Pulmonary Circulation (Nov 2019)
Utilising artificial intelligence to determine patients at risk of a rare disease: idiopathic pulmonary arterial hypertension
Abstract
Idiopathic pulmonary arterial hypertension is a rare and life-shortening condition often diagnosed at an advanced stage. Despite increased awareness, the delay to diagnosis remains unchanged. This study explores whether a predictive model based on healthcare resource utilisation can be used to screen large populations to identify patients at high risk of idiopathic pulmonary arterial hypertension. Hospital Episode Statistics from the National Health Service in England, providing close to full national coverage, were used as a measure of healthcare resource utilisation. Data for patients with idiopathic pulmonary arterial hypertension from the National Pulmonary Hypertension Service in Sheffield were linked to pre-diagnosis Hospital Episode Statistics records. A non-idiopathic pulmonary arterial hypertension control cohort was selected from the Hospital Episode Statistics population. Patient history was limited to ≤5 years pre-diagnosis. Information on demographics, timing/frequency of diagnoses, medical specialities visited and procedures undertaken was captured. For modelling, a bagged gradient boosting trees algorithm was used to discriminate between cohorts. Between 2008 and 2016, 709 patients with idiopathic pulmonary arterial hypertension were identified and compared with a stratified cohort of 2,812,458 patients classified as non-idiopathic pulmonary arterial hypertension with ≥1 ICD-10 coded diagnosis of relevance to idiopathic pulmonary arterial hypertension.
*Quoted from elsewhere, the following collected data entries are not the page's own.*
(** ... namely [pid], when somebody was recorded. *)
Definition wakes_up (pid : Z) (R S R' S' : list Z) : Prop :=
  (pid = -1 /\ R' = R /\ S' = S) \/ (pid <> -1 /\ exists S1 S2, S = S1 ++ pid :: S2 /\ R' = pid :: R /\ S' = S1 ++ S2).
Lemma wakes_up_wakes pid R S R' S' : wakes_up pid R S R' S' -> wakes R S R' S'.
Proof. intros [(_ & H)|(_ & S1 & S2 & H)]; [by left | right; by exists pid, S1, S2]. Qed.

Lemma woken_lists pid R S k k' : woken pid R S k k' -> exists R' S', wakes_up pid R S R' S' /\ sched R' S' k' /\
  (forall x, x ∈ S -> x <> pid -> x ∈ S').
Proof.
  intros [(-> & -> & Hs)|(S1 & S2 & -> & _ & Hs)].
  - exists R, S. split; [by left | done].
  - exists (pid :: R), (S1 ++ S2). split; [|split; [done | set_solver]]. right. split; [|by exists S1, S2].
    intros ->. destruct (dlist_elem _ _ _ (-1) (sc_ready Hs)) as [q Hq]; [apply list_elem_of_here|]. apply zlookup_range in Hq. lia.
Qed.

(** ** What closing a handle does

    As a relation on the objects of the heap and the two lists. *)

(** The pipe [b] with the buffer [data] has become [p]: it is freed once neither
    end is open. *)
Definition end_closed (os : gmap Z obj) (b : Z) (p : pipe_buffer) (data : Z) : gmap Z obj :=
  if decide (b_reading p = Some 0 /\ b_writing p = Some 0) then delete b (delete data os) else <[b := OPipe p]> os.

(** The handle [f] at [a] is destroyed: with a reading end the pipe is not read
    from any more; with a writing end it is not written to any more, and a
    process that is blocked on it becomes ready. *)
Inductive destroys (os : gmap Z obj) (R S : list Z) (a : Z) (f : filehandle) : gmap Z obj -> list Z -> list Z -> Prop :=
  | destroys_plain : pipe_end f = None -> destroys os R S a f (delete a os) R S
  | destroys_reader b p data : pipe_end f = Some (true, b) -> os !! b = Some (OPipe p) -> b_data p = Some data ->
      destroys os R S a f (delete a (end_closed os b (p <| b_reading := Some 0 |>) data)) R S
  | destroys_writer b p data pid R' S' : pipe_end f = Some (false, b) -> os !! b = Some (OPipe p) -> b_data p = Some data ->
      b_readpid p = Some pid -> wakes_up pid R S R' S' ->
      destroys os R S a f (delete a (end_closed os b (p <| b_writing := Some 0 |> <| b_readpid := Some (-1) |>) data)) R' S'.

(** One reference to the handle at [a] is dropped; it is destroyed with the
    last one. *)
Inductive closes (os : gmap Z obj) (R S : list Z) (a : Z) : gmap Z obj -> list Z -> list Z -> Prop :=
  | closes_shared f n : os !! a = Some (OFh f) -> fh_refcount f = Some n -> n <> 1 ->
      closes os R S a (<[a := OFh (f <| fh_refcount := Some (n - 1) |>)]> os) R S
  | closes_last f os' R' S' : os !! a = Some (OFh f) -> fh_refcount f = Some 1 -> destroys os R S a f os' R' S' ->
      closes os R S a os' R' S'.

Lemma closes_wakes os R S a os' R' S' : closes os R S a os' R' S' -> wakes R S R' S'.
Proof. intros [|f os1 R1 S1 _ _ [| |b p data pid R2 S2 _ _ _ _ Hw]]; try by left. by apply wakes_up_wakes in Hw. Qed.

(** An end that is marked as open is the end of a handle. *)
Definition live_ends (os : gmap Z obj) : Prop :=
  forall b p (e : bool) n, os !! b = Some (OPipe p) -> (if e then b_reading p else b_writing p) = Some n -> n <> 0 ->
    exists a f, os !! a = Some (OFh f) /\ pipe_end f = Some (e, b).

Lemma end_closed_lookup os b p data x : x <> b -> x <> data -> end_closed os b p data !! x = os !! x.
Proof. intros H1 H2. unfold end_closed. case_decide; [by rewrite !lookup_delete_ne | by rewrite lookup_insert_ne]. Qed.
Lemma end_closed_pipe os b p data x q l : os !! data = Some (OBytes l) -> end_closed os b p data !! x = Some (OPipe q) ->
  if decide (x = b) then q = p else os !! x = Some (OPipe q).
Proof.
  intros Hd. unfold end_closed. destruct (decide (_ /\ _)); destruct (decide (x = b)) as [-> |Hne].
  - by rewrite lookup_delete_eq.
  - rewrite lookup_delete_ne by done. by intros [_ ?]%lookup_delete_Some.
  - rewrite lookup_insert_eq. by intros [= <-].
  - by rewrite lookup_insert_ne.
Qed.

(** Closing one end of a pipe keeps it. *)
Lemma live_ends_closed os a f e b p q data l : live_ends os -> os !! a = Some (OFh f) -> pipe_end f = Some (e, b) ->
  os !! b = Some (OPipe p) -> os !! data = Some (OBytes l) ->
  (if e : bool then b_reading q = Some 0 /\ b_writing q = b_writing p else b_writing q = Some 0 /\ b_reading q = b_reading p) ->
  live_ends (delete a (end_closed os b q data)).
Proof.
  intros H Ha He Hb Hd Hq x px e' n [_ Hx]%lookup_delete_Some Hn Hn0. pose proof (end_closed_pipe _ _ _ _ _ _ _ Hd Hx) as Hpx.
  assert (Hold : exists a' g, os !! a' = Some (OFh g) /\ pipe_end g = Some (e', x) /\ (e', x) <> (e, b)).
  { destruct (decide (x = b)) as [-> |Hne]; [subst px|].
    - assert (e' <> e) by (intros ->; destruct e; destruct Hq; congruence).
      destruct (H b p e' n Hb) as (a' & g & ? & ?); [destruct e, e'; destruct Hq; congruence | done |]. exists a', g. naive_solver.
    - destruct (H x px e' n Hpx Hn Hn0) as (a' & g & ? & ?). exists a', g. naive_solver. }
  destruct Hold as (a' & g & Hg & Hge & Hdiff). exists a', g. split; [|done].
  rewrite lookup_delete_ne by congruence. rewrite end_closed_lookup; [done | congruence..].
Qed.

(** ... and so does freeing a character array. *)
Lemma live_ends_delete os a l : os !! a = Some (OBytes l) -> live_ends os -> live_ends (delete a os).
Proof.
  intros Ha H b p e n [_ Hb]%lookup_delete_Some Hn Hn0. destruct (H b p e n Hb Hn Hn0) as (a' & g & Hg & He). exists a', g.
  rewrite lookup_delete_ne; [done | congruence].
Qed.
A predictive model was developed and validated using cross-validation. The timing and frequency of the clinical speciality seen, secondary diagnoses and age were key variables driving the algorithm’s performance. To identify the 100 patients at highest risk of idiopathic pulmonary arterial hypertension, 969 patients would need to be screened with a specificity of 99.99% and sensitivity of 14.10% based on a prevalence of 5.5/million. The positive predictive and negative predictive values were 10.32% and 99.99%, respectively. This study highlights the potential application of artificial intelligence to readily available real-world data to screen for rare diseases such as idiopathic pulmonary arterial hypertension. This algorithm could provide low-cost screening at a population level, facilitating earlier diagnosis, improved diagnostic rates and patient outcomes. Studies to further validate this approach are warranted.